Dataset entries
Lemma bank_match_inv prev s m :
  match_at bank_pattern prev s = Some m ->
  9 <= m <= 18 /\ m <= length s /\ forallb is_digit (firstn m s) = true.
Proof.
  unfold match_at, bank_pattern. cbn [cat run].
  destruct (boundary prev s); [|done]. intros H.
  apply rep_inv in H as (j & Hlo & Hhi & Hj & Hall & Hk). simpl in Hhi.
  destruct (boundary (before prev (firstn j s)) (skipn j s)); [|done].
  injection Hk as <-. simpl. split; [lia|done].
Qed.

Lemma length_of_string (x : string) :
  String.length x = length (list_ascii_of_string x).
Proof. induction x as [|c x IH]; simpl; [done|by rewrite IH]. Qed.

End Shapes.

(** X24: the detector and the extractor agree on numbers.  The phone
    pattern of the detector fires exactly on the messages in which
    [extract_phone_numbers] finds a number, and its digit-run pattern fires
    exactly on the messages in which [extract_bank_accounts] would find an
    account once a gate word is present. *)
Theorem X24_detector_patterns_match_extractor (message : string) :
  (ScamDetector._has_phone_number message = true
   <-> extract_phone_numbers message <> []) /\
  (extract_bank_accounts message <> []
   <-> any_in bank_words (lower message) = true /\
       ScamDetector.has_digit_run message = true).
Proof.
  split.
  - apply search_findall.
  - unfold extract_bank_accounts, ScamDetector.has_digit_run.
    rewrite search_findall.
    destruct (any_in bank_words (lower message)); [|by intuition].
    by intuition.
Qed.

(** X25: for a text whose characters are all below U+0100 (the strings
    of this development, where [\d] matches the ten digits 0-9 and nothing
    else), what [extract_phone_numbers] and [extract_bank_accounts] return
    has the promised shape: every phone number is ten digits beginning with 6,
    7, 8 or 9, and every bank account is 9 to 18 characters long, all of them
    digits 0-9. *)
Theorem X25_numbers_have_their_shape (text : string) :
  Forall (fun x => mobile_shaped (list_ascii_of_string x) = true)
    (extract_phone_numbers text) /\
  Forall (fun x => 9 <= String.length x <= 18 /\
                   forallb is_digit (list_ascii_of_string x) = true)
    (extract_bank_accounts text).
Proof.
  split; apply Forall_forall; intros x Hx; apply list_elem_of_In in Hx.
  - apply findall_elem in Hx as (pre & rest & m & _ & Hm & ->).
    apply phone_match_inv in Hm as (-> & Hshape & _).
    by rewrite list_ascii_of_string_of_list_ascii.
  - unfold extract_bank_accounts in Hx.
    destruct (any_in bank_words (lower text)); [|done].
    apply findall_elem in Hx as (pre & rest & m & _ & Hm & ->).
    apply bank_match_inv in Hm as (Hm & Hlen & Hall).
    rewrite length_of_string, list_ascii_of_string_of_list_ascii, length_take.
    split; [lia|done].
Qed.

(** X26: nothing is made up: every string in every list [extract_all]
    returns occurs in the text as it is. *)
Theorem X26_extracted_strings_occur_in_text (text key : string) :
  Forall (fun x => contains x text = true)
    (ConversationalAgent.get key (extract_all text)).
Proof.
  apply Forall_forall. intros x Hx.
  unfold ConversationalAgent.get, extract_all in Hx.
  repeat (rewrite lookup_insert in Hx; case_decide as Hk; simpl in Hx;
          [clear Hk|clear Hk]);
    rewrite ?lookup_empty in Hx; simpl in Hx;
    try (by apply elem_of_nil in Hx).
  - unfold extract_upi_ids in Hx. apply list_elem_of_filter in Hx as [_ Hx].
    by apply list_elem_of_In, findall_substring in Hx.
  - unfold extract_bank_accounts in Hx.
    destruct (any_in bank_words (lower text)); [|by apply elem_of_nil in Hx].
    by apply list_elem_of_In, findall_substring in Hx.
  - by apply list_elem_of_In, findall_substring in Hx.
  - by apply list_elem_of_In, findall_substring in Hx.
  - by apply list_elem_of_In, findall_substring in Hx.
  - apply list_elem_of_filter in Hx as [_ Hx].
    by apply list_elem_of_In, findall_substring in Hx.
Qed.

(** X27: with a gate word in the text, every phone number the extractor
    returns is also returned as a bank account. *)
Theorem X27_phone_numbers_are_bank_accounts (text : string) :
  any_in bank_words (lower text) = true ->
  Forall (fun x => In x (extract_bank_accounts text)) (extract_phone_numbers text).
Proof.
  intros Hgate. apply Forall_forall. intros x Hx. apply list_elem_of_In in Hx.
  apply findall_elem in Hx as (pre & rest & m & Hs & Hm & ->).
  apply phone_match_inv in Hm as (-> & Hshape & Hprev & Hpost).
  unfold extract_bank_accounts. rewrite Hgate.
  rewrite <- (string_of_list_ascii_of_string text), Hs.
  rewrite <- (firstn_skipn 10 rest) at 2.
  apply (findall_reaches _ is_digit); [apply bank_pattern_made_of| |].
  - destruct (last pre) as [c|]; [|done]. by apply not_word_not_digit.
  - by apply bank_pattern_at_number.
Qed.

Lemma X27_phone_numbers_are_bank_accounts_witness :
  Forall (fun x => In x (extract_bank_accounts
                           "A/c 9876543210 or 7654321098, IFSC UTIB0000001"))
    (extract_phone_numbers "A/c 9876543210 or 7654321098, IFSC UTIB0000001").
Proof.
  apply (X27_phone_numbers_are_bank_accounts
           "A/c 9876543210 or 7654321098, IFSC UTIB0000001").
  by vm_compute.
Defined.

Section MoreShapes.

Implicit Types (s pre rest run : list ascii).

Lemma take_split s j n :
  j <= length s -> firstn (j + n) s = firstn j s ++ firstn n (skipn j s).
Proof.
  intros Hj. rewrite <- (take_drop j s) at 1.
  by rewrite take_app_add' by (by rewrite length_take_le).
Qed.

Lemma is_char_eq a c : is_char a c = true -> c = a.
Proof. unfold is_char. intros H. by apply Ascii.eqb_eq in H. Qed.

Lemma upi_match_inv prev s m :
  match_at IntelligenceExtractor.upi_pattern prev s = Some m ->
  exists a b, firstn m s = a ++ "@"%char :: b /\ a <> [] /\ b <> [] /\
              forallb IntelligenceExtractor.upi_char a = true /\
              forallb IntelligenceExtractor.upi_char b = true.
Proof.
  unfold match_at, IntelligenceExtractor.upi_pattern. cbn [cat run plus].
  destruct (boundary prev s); [|done]. intros H.
  apply rep_inv in H as (j1 & Hlo1 & _ & Hj1 & Ha & H).
  destruct (skipn j1 s) as [|c s2] eqn:Es; [done|].
  destruct (is_char "@" c) eqn:Ec; [|done]. apply is_char_eq in Ec as ->.
  apply rep_inv in H as (j2 & Hlo2 & _ & Hj2 & Hb & H).
  destruct (boundary _ _); [|done]. injection H as <-.
  exists (firstn j1 s), (firstn j2 s2).
  replace (S (j1 + j2)) with (j1 + S j2) by lia.
  rewrite take_split, Es by done. cbn [firstn].
  split; [done|]. split; [|split; [|done]].
  - destruct s; [simpl in *; lia|]. by destruct j1; [lia|].
  - destruct s2; [simpl in *; lia|]. by destruct j2; [lia|].
Qed.

Lemma ifsc_shaped_intro (a b : list ascii) c :
  length a = 4 -> length b = 6 ->
  forallb is_upper_az a = true -> is_char "0" c = true ->
  forallb upper_or_digit b = true ->
  ifsc_shaped (a ++ c :: b) = true.
Proof.
  intros Ha Hb Hua Hc Hub.
  destruct a as [|a1 [|a2 [|a3 [|a4 [|]]]]]; try discriminate.
  destruct b as [|b1 [|b2 [|b3 [|b4 [|b5 [|b6 [|]]]]]]]; try discriminate.
  unfold ifsc_shaped. cbn [app length firstn skipn].
  rewrite Hua, Hub. cbn [forallb]. by rewrite Hc.
Qed.

Lemma ifsc_match_inv prev s m :
  match_at ifsc_pattern prev s = Some m ->
  m = 11 /\ ifsc_shaped (firstn 11 s) = true.
Proof.
  unfold match_at, ifsc_pattern. cbn [cat run times].
  destruct (boundary prev s); [|done]. intros H.
  apply rep_inv in H as (j1 & Hlo1 & Hhi1 & Hj1 & Ha & H). simpl in Hhi1.
  assert (j1 = 4) as -> by lia.
  destruct (skipn 4 s) as [|c s2] eqn:Es; [done|].
  destruct (is_char "0" c) eqn:Ec; [|done].
  apply rep_inv in H as (j2 & Hlo2 & Hhi2 & Hj2 & Hb & H). simpl in Hhi2.
  assert (j2 = 6) as -> by lia.
  destruct (boundary _ _); [|done]. injection H as <-. split; [done|].
  change 11 with (4 + 7). rewrite take_split, Es by done. cbn [firstn].
  apply ifsc_shaped_intro; try done; by rewrite length_take_le.
Qed.

Lemma url_match_inv prev s m :
  match_at IntelligenceExtractor.url_pattern prev s = Some m ->
  exists scheme rest,
    firstn m s = scheme ++ rest /\
    (scheme = list_ascii_of_string "http://" \/
     scheme = list_ascii_of_string "https://") /\
    rest <> [] /\ forallb url_char rest = true.
Proof.
  unfold match_at, IntelligenceExtractor.url_pattern.
  cbn [cat run lit opt plus].
  destruct s as [|c1 s]; [done|]. destruct (is_char "h" c1) eqn:E1; [|done].
  destruct s as [|c2 s]; [done|]. destruct (is_char "t" c2) eqn:E2; [|done].
  destruct s as [|c3 s]; [done|]. destruct (is_char "t" c3) eqn:E3; [|done].
  destruct s as [|c4 s]; [done|]. destruct (is_char "p" c4) eqn:E4; [|done].
  apply is_char_eq in E1 as ->, E2 as ->, E3 as ->, E4 as ->.
  intros H. apply rep_inv in H as (j & _ & Hhi & Hj & Hs & H). simpl in Hhi.
  destruct (skipn j s) as [|c5 s5] eqn:Es; [done|].
  destruct (is_char ":" c5) eqn:E5; [|done].
  destruct s5 as [|c6 s5]; [done|]. destruct (is_char "/" c6) eqn:E6; [|done].
  destruct s5 as [|c7 s5]; [done|]. destruct (is_char "/" c7) eqn:E7; [|done].
  apply is_char_eq in E5 as ->, E6 as ->, E7 as ->.
  apply rep_inv in H as (j2 & Hlo2 & _ & Hj2 & Hrest & H).
  injection H as <-.
  assert (Hne : firstn j2 s5 <> []).
  { destruct s5; [simpl in *; lia|]. by destruct j2; [lia|]. }
  destruct j as [|[|j]]; [| |lia].
  - rewrite drop_0 in Es. subst s.
    exists (list_ascii_of_string "http://"), (firstn j2 s5).
    split; [done|]. split; [by left|done].
  - destruct s as [|c s]; [simpl in Hj; lia|].
    change (skipn 1 (c :: s)) with (skipn 0 s) in Es.
    rewrite drop_0 in Es. subst s.
    cbn [firstn forallb] in Hs. rewrite andb_true_r in Hs.
    apply is_char_eq in Hs as ->.
    exists (list_ascii_of_string "https://"), (firstn j2 s5).
    split; [done|]. split; [by right|done].
Qed.

End MoreShapes.

Section TextFacts.

Lemma prefix_lower (p u : string) :
  String.prefix p u = true -> String.prefix (lower p) (lower u) = true.
Proof.
  revert u. induction p as [|c p IH]; intros u H; [by destruct u|].
  destruct u as [|c' u]; [done|]. simpl in *.
  destruct (ascii_dec c c') as [->|]; [|done].
  destruct (ascii_dec (lower_char c') (lower_char c')); [by apply IH|done].
Qed.

Lemma prefix_contains (p s : string) :
  String.prefix p s = true -> contains p s = true.
Proof. intros H. destruct s; cbn [contains]; by rewrite H. Qed.

Lemma forallb_url_scheme (scheme rest : list ascii) :
  scheme = list_ascii_of_string "http://" \/
  scheme = list_ascii_of_string "https://" ->
  forallb url_char rest = true -> forallb url_char (scheme ++ rest) = true.
Proof.
  intros [->| ->] H; rewrite forallb_app, H; by vm_compute.
Qed.

End TextFacts.

(** X28: every IFSC code [extract_ifsc_codes] returns is eleven characters
    long: four capital letters, the digit 0, then six capital letters or
    digits. *)
Theorem X28_ifsc_codes_have_their_shape (text : string) :
  Forall (fun x => ifsc_shaped (list_ascii_of_string x) = true)
    (extract_ifsc_codes text).
Proof.
  apply Forall_forall. intros x Hx. apply list_elem_of_In in Hx.
  apply findall_elem in Hx as (pre & rest & m & _ & Hm & ->).
  apply ifsc_match_inv in Hm as (-> & Hshape).
  by rewrite list_ascii_of_string_of_list_ascii.
Qed.

(** X29: every URL [extract_urls] returns begins with http:// or https://
    and contains no white space and none of the characters the pattern stops
    at; the suspicious URLs of [extract_all] are exactly the returned URLs
    that [is_suspicious_url] flags; and every URL that begins with http:// is
    flagged. *)
Theorem X29_urls_have_a_scheme_and_plain_http_is_suspicious (text : string) :
  Forall (fun u =>
            String.prefix "http://" u || String.prefix "https://" u = true /\
            forallb url_char (list_ascii_of_string u) = true)
    (extract_urls text) /\
  (forall u,
     u ∈ ConversationalAgent.get "suspicious_urls" (extract_all text) <->
     u ∈ extract_urls text /\ is_suspicious_url u = true) /\
  (forall u, String.prefix "http://" u = true -> is_suspicious_url u = true).
Proof.
  split; [|split].
  - apply Forall_forall. intros u Hu. apply list_elem_of_In in Hu.
    apply findall_elem in Hu as (pre & rest & m & _ & Hm & ->).
    apply url_match_inv in Hm as (scheme & tail & -> & Hscheme & _ & Htail).
    rewrite list_ascii_of_string_of_list_ascii.
    split; [|by apply forallb_url_scheme].
    destruct Hscheme as [-> | ->].
    + pose proof (prefix_intro (list_ascii_of_string "http://") tail) as Hp.
      change (string_of_list_ascii (list_ascii_of_string "http://"))
        with "http://" in Hp.
      by rewrite Hp.
    + pose proof (prefix_intro (list_ascii_of_string "https://") tail) as Hp.
      change (string_of_list_ascii (list_ascii_of_string "https://"))
        with "https://" in Hp.
      by rewrite Hp, orb_true_r.
  - intros u. unfold ConversationalAgent.get, extract_all.
    simplify_map_eq. rewrite list_elem_of_filter.
    rewrite Is_true_true. by intuition.
  - intros u Hu. unfold is_suspicious_url, any_in.
    apply existsb_exists. exists "http://". split.
    + unfold bad_signs. simpl. tauto.
    + apply prefix_contains. by apply (prefix_lower "http://").
Qed.

(** X30: every payment handle [extract_upi_ids] returns contains an
    at-sign with something before and after it, is made of letters, digits,
    dots, underscores, hyphens and at-signs only, and contains, in lower
    case, one of the eleven provider names. *)
Theorem X30_upi_ids_have_their_shape (text : string) :
  Forall (fun x =>
            (exists a b,
               list_ascii_of_string x = a ++ "@"%char :: b /\
               a <> [] /\ b <> [] /\
               forallb IntelligenceExtractor.upi_char a = true /\
               forallb IntelligenceExtractor.upi_char b = true) /\
            contains "@" x = true /\
            any_in upi_providers (lower x) = true)
    (extract_upi_ids text).
Proof.
  apply Forall_forall. intros x Hx. unfold extract_upi_ids in Hx.
  apply list_elem_of_filter in Hx as [Hprov Hx]. apply Is_true_true in Hprov.
  apply list_elem_of_In in Hx.
  apply findall_elem in Hx as (pre & rest & m & _ & Hm & ->).
  apply upi_match_inv in Hm as (a & b & E & Ha & Hb & Hua & Hub).
  rewrite E in *. rewrite list_ascii_of_string_of_list_ascii.
  split; [by exists a, b|]. split; [|done].
  apply (contains_intro a ["@"%char] b).
Qed.
Lemma for_names_returns data names results :
  exists rs,
    for_names data results names = Ok (results ++ rs)
    /\ drug <$> rs = names
    /\ Forall (record_matches data) rs.
Proof.
  revert results. induction names as [|name names IH]; intros results; simpl.
  - exists []. by rewrite app_nil_r.
  - destruct (drug_record_returns data name) as (r & -> & Hr & Hm). simpl.
    destruct (IH (results ++ [r])) as (rs & -> & Hrs & Hall).
    exists (r :: rs). rewrite <-app_assoc. split_and!; [done| |by constructor].
    rewrite fmap_cons. by f_equal.
Qed.

Lemma calculate_and_return_all_drugs_returns drug_list data :
  exists report,
    calculate_and_return_all_drugs drug_list data = Ok report
    /\ drug <$> report = sorted drug_list
    /\ Forall (record_matches data) report.
Proof. apply (for_names_returns data (sorted drug_list) []). Qed.

Lemma sorted_Sorted l : Sorted String.le (sorted l).
Proof. apply Sorted_merge_sort, _. Qed.

Lemma sorted_Permutation l : sorted l ≡ₚ l.
Proof. apply merge_sort_Permutation. Qed.

Lemma sorted_permutation_invariant l1 l2 : l1 ≡ₚ l2 -> sorted l1 = sorted l2.
Proof.
  intros Hp. apply (Sorted_unique String.le); [apply sorted_Sorted..|].
  by rewrite !sorted_Permutation.
Qed.

(** C3.  The report has one record per name of the list, in ascending order
    of the names: the names of its records are the sorted name list, which is
    the only ascending arrangement of the list.  So every permutation of the
    name list gives the same report. *)
Theorem C3_sorted_output (drug_list : list string) (data : gmap string entry) :
  exists report,
    calculate_and_return_all_drugs drug_list data = Ok report
    /\ drug <$> report = sorted drug_list
    /\ drug <$> report ≡ₚ drug_list
    /\ Sorted String.le (drug <$> report)
    /\ (forall names, names ≡ₚ drug_list -> Sorted String.le names ->
          drug <$> report = names)
    /\ forall drug_list', drug_list' ≡ₚ drug_list ->
         calculate_and_return_all_drugs drug_list' data = Ok report.
Proof.
  destruct (calculate_and_return_all_drugs_returns drug_list data) as (report & Hr & Hd & _).
  exists report. split_and!; [done|done| | | |].
  - rewrite Hd. apply sorted_Permutation.
  - rewrite Hd. apply sorted_Sorted.
  - intros names Hp Hs. rewrite Hd.
    apply (Sorted_unique String.le); [apply sorted_Sorted | done |].
    by rewrite sorted_Permutation.
  - intros l' Hp. unfold calculate_and_return_all_drugs in *.
    by rewrite (sorted_permutation_invariant l' drug_list).
Qed.

Lemma C3_sorted_output_witness :
  exists report,
    calculate_and_return_all_drugs ["zanubrutinib"; "afatinib"]%string example_data = Ok report
    /\ drug <$> report = ["afatinib"; "zanubrutinib"]%string
    /\ Sorted String.le (drug <$> report)
    /\ calculate_and_return_all_drugs ["afatinib"; "zanubrutinib"]%string example_data
       = Ok report.
Proof.
  destruct (C3_sorted_output ["zanubrutinib"; "afatinib"]%string example_data)
    as (report & H1 & H2 & _ & H3 & H4 & H5).
  exists report. split_and!; [exact H1 | | exact H3 |].
  - apply H4; [apply perm_swap|]. apply (bool_decide_unpack _). vm_compute. exact I.
  - apply H5. apply perm_swap.
Defined.

(** C4.  The batch never raises.  Every name gets exactly one record; a name
    that is missing from the document gets the failure record with [None],
    a name stored with an error marker gets the failure record with that very
    marker, and a name stored with an edge list gets a success record. *)
Theorem C4_batch_never_raises (drug_list : list string) (data : gmap string entry) :
  exists report,
    calculate_and_return_all_drugs drug_list data = Ok report
    /\ drug <$> report ≡ₚ drug_list
    /\ length report = length drug_list
    /\ Forall (fun r =>
                 match data !! drug r with
                 | Some (EdgeList _) => has_indices r = true
                 | Some (ErrorEntry marker) => r = Failure (drug r) (Some marker)
                 | None => r = Failure (drug r) None
                 end) report.
Proof.
  destruct (calculate_and_return_all_drugs_returns drug_list data) as (report & Hr & Hd & Hm).
  exists report. split_and!; [done| | |].
  - rewrite Hd. apply sorted_Permutation.
  - rewrite <-(length_fmap drug), Hd. apply Permutation_length, sorted_Permutation.
  - eapply Forall_impl; [exact Hm|]. intros r. unfold record_matches.
    destruct (data !! drug r) as [[es|marker]|]; [|done..].
    intros (raw & _ & _ & ->). done.
Qed.
Lemma quote_length (k : string) : 2 <= String.length (quote k).
Proof. unfold quote. simpl. rewrite str_length_app. simpl. lia. Qed.

Lemma json_size_le_length (v : json) : json_size v <= String.length (stringify v).
Proof.
  induction v using json_ind_nested.
  - simpl; lia.
  - destruct b; simpl; lia.
  - apply num_str_length.
  - simpl stringify. pose proof (quote_length s). simpl; lia.
  - destruct l as [|x r]; [simpl; lia|].
    inversion H as [|? ? Hx Hr]; subst.
    assert (T : S (elems_size r) <= String.length (elems_tail r)).
    { clear Hx H. induction r as [|y r IH]; [simpl; lia|].
      inversion Hr as [|? ? Hy Hr']; subst.
      change (elems_tail (y :: r)) with ("," ++ stringify y ++ elems_tail r).
      cbn [elems_size]. rewrite !str_length_app. specialize (IH Hr'). simpl String.length at 1. lia. }
    rewrite stringify_arr_cons, json_size_arr, !str_length_app. cbn [elems_size].
    simpl String.length at 1. lia.
  - destruct m as [|[k x] r]; [simpl; lia|].
    inversion H as [|? ? Hx Hr]; subst.
    assert (T : S (members_size r) <= String.length (members_tail r)).
    { clear Hx H. induction r as [|[k' y] r IH]; [simpl; lia|].
      inversion Hr as [|? ? Hy Hr']; subst.
      change (members_tail ((k', y) :: r))
        with ("," ++ quote k' ++ ":" ++ stringify y ++ members_tail r).
      cbn [members_size]. rewrite !str_length_app. specialize (IH Hr').
      pose proof (quote_length k'). simpl in Hy. simpl String.length at 1 2. lia. }
    rewrite stringify_obj_cons, json_size_obj, !str_length_app. cbn [members_size].
    pose proof (quote_length k). simpl in Hx. simpl String.length at 1 2. lia.
Qed.

Lemma JSON_parse_stringify (v : json) : JSON_parse (stringify v) = Some v.
Proof.
  unfold JSON_parse.
  pose proof (stringify_parse v (S (String.length (stringify v))) EmptyString) as H.
  rewrite str_app_nil_r in H. rewrite H; [reflexivity | | exact I].
  pose proof (json_size_le_length v). lia.
Qed.

(** ** The booking store *)

Lemma assoc_get_set (k v : string) (l : list (string * string)) :
  assoc_get k (assoc_set k v l) = Some v.
Proof.
  induction l as [|[k' v'] l IH]; simpl.
  - now rewrite String.eqb_refl.
  - destruct (String.eqb k k') eqn:E; simpl.
    + now rewrite String.eqb_refl.
    + now rewrite E.
Qed.

Lemma setItem_get (st st' : storage) (k v : string) :
  setItem st k v = Normal st' -> getItem st' k = Normal (Some v).
Proof.
  unfold setItem, getItem. destruct (accessible st) eqn:A; simpl; [|discriminate].
  destruct (Nat.ltb (quota st) (used (assoc_set k v (items st)))); [discriminate|].
  intros H. injection H as <-. simpl. now rewrite assoc_get_set.
Qed.

Lemma stringify_nonempty (v : json) : String.eqb (stringify v) EmptyString = false.
Proof.
  pose proof (json_size_le_length v) as H.
  destruct (stringify v); [destruct v; simpl in H; lia | reflexivity].
Qed.

Lemma saveBookings_rejected (st : storage) (v : json) (e : js_error) :
  setItem st "bookings" (stringify v) = Throw e -> fst (saveBookings st v) = st.
Proof. unfold saveBookings. now intros ->. Qed.

(** C2 (amended): [saveBookings(B)] followed by [getBookings()] returns
    [B] whenever [localStorage.setItem] accepts the write; when the write
    is rejected (quota exceeded, storage unavailable) the error is
    swallowed and [getBookings()] returns what it returned before. *)
Theorem store_roundtrip (st : storage) (B : list json) :
  getBookings (fst (saveBookings st (JArr B)))
  = match setItem st "bookings" (stringify (JArr B)) with
    | Normal _ => Normal (JArr B)
    | Throw _ => getBookings st
    end.
Proof.
  unfold saveBookings at 1.
  destruct (setItem st "bookings" (stringify (JArr B))) as [st'|e] eqn:E; simpl; [|reflexivity].
  unfold getBookings. rewrite (setItem_get _ _ _ _ E).
  unfold truthy_item. rewrite stringify_nonempty. cbn [negb].
  now rewrite JSON_parse_stringify.
Qed.

(** C2 fails as stated: the write exceeds the quota, [saveBookings]
    swallows the [QuotaExceededError], and the booking is not loaded back. *)
Lemma store_roundtrip_quota_cex :
  getBookings (fst (saveBookings small_storage (JArr one_booking))) = Normal (JArr [])
  /\ getBookings (fst (saveBookings small_storage (JArr one_booking))) <> Normal (JArr one_booking).
Proof. split; [vm_compute; reflexivity | vm_compute; discriminate]. Qed.

(** C7: [getBookings] always completes normally: with an empty array when
    the slot is unreadable, absent, empty or holds text that is not JSON,
    and with the parsed stored value otherwise. *)
Theorem getBookings_never_throws (st : storage) :
  getBookings st = Normal (load_spec st).
Proof.
  unfold getBookings, load_spec.
  destruct (getItem st "bookings") as [[s|]|e]; try reflexivity.
  unfold truthy_item. destruct (String.eqb s EmptyString); [reflexivity|]. simpl.
  destruct (JSON_parse s); reflexivity.
Qed.

(** ** [fetchWithRetry] *)

Section RetryLoop.
Variable net : nat -> response.
Variable retries : Z.

Lemma fwr_loop_exit (fuel : nat) (i : Z) (tr : ftrace) :
  (retries <= i)%Z -> fwr_loop net retries (S fuel) i tr = (FUndefined, tr).
Proof.
  intros H. simpl. destruct (Z.ltb_spec i retries); [lia | reflexivity].
Qed.

Lemma fwr_loop_ok (fuel : nat) (i : Z) (tr : ftrace) (v : json) :
  (i < retries)%Z -> attempt_result (net (attempts tr)) = Normal v ->
  fwr_loop net retries (S fuel) i tr = (FReturn v, mkTrace (S (attempts tr)) (delays tr)).
Proof.
  intros H R. simpl. destruct (Z.ltb_spec i retries); [|lia]. now rewrite R.
Qed.

Lemma fwr_loop_last (fuel : nat) (i : Z) (tr : ftrace) (e : js_error) :
  i = (retries - 1)%Z -> attempt_result (net (attempts tr)) = Throw e ->
  fwr_loop net retries (S fuel) i tr = (FThrow e, mkTrace (S (attempts tr)) (delays tr)).
Proof.
  intros H R. simpl. destruct (Z.ltb_spec i retries); [|lia]. rewrite R.
  destruct (Z.eqb_spec i (retries - 1)); [reflexivity | lia].
Qed.

Lemma fwr_loop_retry (fuel : nat) (i : Z) (tr : ftrace) (e : js_error) :
  (i < retries - 1)%Z -> attempt_result (net (attempts tr)) = Throw e ->
  fwr_loop net retries (S fuel) i tr
  = fwr_loop net retries fuel (i + 1)%Z
      (mkTrace (S (attempts tr)) (List.app (delays tr) [(2 ^ i * 1000)%Z])).
Proof.
  intros H R. simpl. destruct (Z.ltb_spec i retries); [|lia]. rewrite R.
  destruct (Z.eqb_spec i (retries - 1)); [lia | reflexivity].
Qed.

(** When every attempt from the [i]-th on fails, the loop makes the
    remaining [S n] attempts, sleeps [2^j] seconds after each but the
    last, and throws the last attempt's error. *)
Lemma fwr_loop_all_fail (n extra i : nat) (tr : ftrace) (e : js_error) :
  attempts tr = i -> Z.of_nat (i + S n) = retries ->
  (forall k, i <= k < i + n -> exists e', attempt_result (net k) = Throw e') ->
  attempt_result (net (i + n)) = Throw e ->
  fwr_loop net retries (S n + extra) (Z.of_nat i) tr
  = (FThrow e, mkTrace (i + S n)
                 (List.app (delays tr) (map (fun j => (2 ^ Z.of_nat j * 1000)%Z) (seq i n)))).
Proof.
  revert i tr. induction n as [|n IH]; intros i tr Ha Hr Hf He.
  - rewrite Nat.add_0_r in He. rewrite <- Ha in He.
    simpl plus. rewrite (fwr_loop_last _ _ _ e); [|lia|exact He].
    rewrite Ha, List.app_nil_r. f_equal. f_equal. lia.
  - destruct (Hf i) as [e' He']; [lia|].
    rewrite <- Ha in He'.
    change (S (S n) + extra) with (S (S n + extra)).
    rewrite (fwr_loop_retry _ _ _ e'); [|lia|exact He'].
    replace (Z.of_nat i + 1)%Z with (Z.of_nat (S i)) by lia.
    rewrite IH; [| simpl; lia | lia | intros k Hk; apply Hf; lia | ].
    + cbn [delays]. rewrite <- List.app_assoc. f_equal. f_equal; try lia; reflexivity.
    + now replace (S i + n) with (i + S n) by lia.
Qed.
End RetryLoop.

PROMPT: The entries above hold a line with "- destruct s2;" and a later line with "firstn m s = scheme ++ rest /\". Write out exactly those lines and all lines between, nothing more.

ANSWER BELOW:
  - destruct s2; [simpl in *; lia|]. by destruct j2; [lia|].
Qed.

Lemma ifsc_shaped_intro (a b : list ascii) c :
  length a = 4 -> length b = 6 ->
  forallb is_upper_az a = true -> is_char "0" c = true ->
  forallb upper_or_digit b = true ->
  ifsc_shaped (a ++ c :: b) = true.
Proof.
  intros Ha Hb Hua Hc Hub.
  destruct a as [|a1 [|a2 [|a3 [|a4 [|]]]]]; try discriminate.
  destruct b as [|b1 [|b2 [|b3 [|b4 [|b5 [|b6 [|]]]]]]]; try discriminate.
  unfold ifsc_shaped. cbn [app length firstn skipn].
  rewrite Hua, Hub. cbn [forallb]. by rewrite Hc.
Qed.

Lemma ifsc_match_inv prev s m :
  match_at ifsc_pattern prev s = Some m ->
  m = 11 /\ ifsc_shaped (firstn 11 s) = true.
Proof.
  unfold match_at, ifsc_pattern. cbn [cat run times].
  destruct (boundary prev s); [|done]. intros H.
  apply rep_inv in H as (j1 & Hlo1 & Hhi1 & Hj1 & Ha & H). simpl in Hhi1.
  assert (j1 = 4) as -> by lia.
  destruct (skipn 4 s) as [|c s2] eqn:Es; [done|].
  destruct (is_char "0" c) eqn:Ec; [|done].
  apply rep_inv in H as (j2 & Hlo2 & Hhi2 & Hj2 & Hb & H). simpl in Hhi2.
  assert (j2 = 6) as -> by lia.
  destruct (boundary _ _); [|done]. injection H as <-. split; [done|].
  change 11 with (4 + 7). rewrite take_split, Es by done. cbn [firstn].
  apply ifsc_shaped_intro; try done; by rewrite length_take_le.
Qed.

Lemma url_match_inv prev s m :
  match_at IntelligenceExtractor.url_pattern prev s = Some m ->
  exists scheme rest,
    firstn m s = scheme ++ rest /\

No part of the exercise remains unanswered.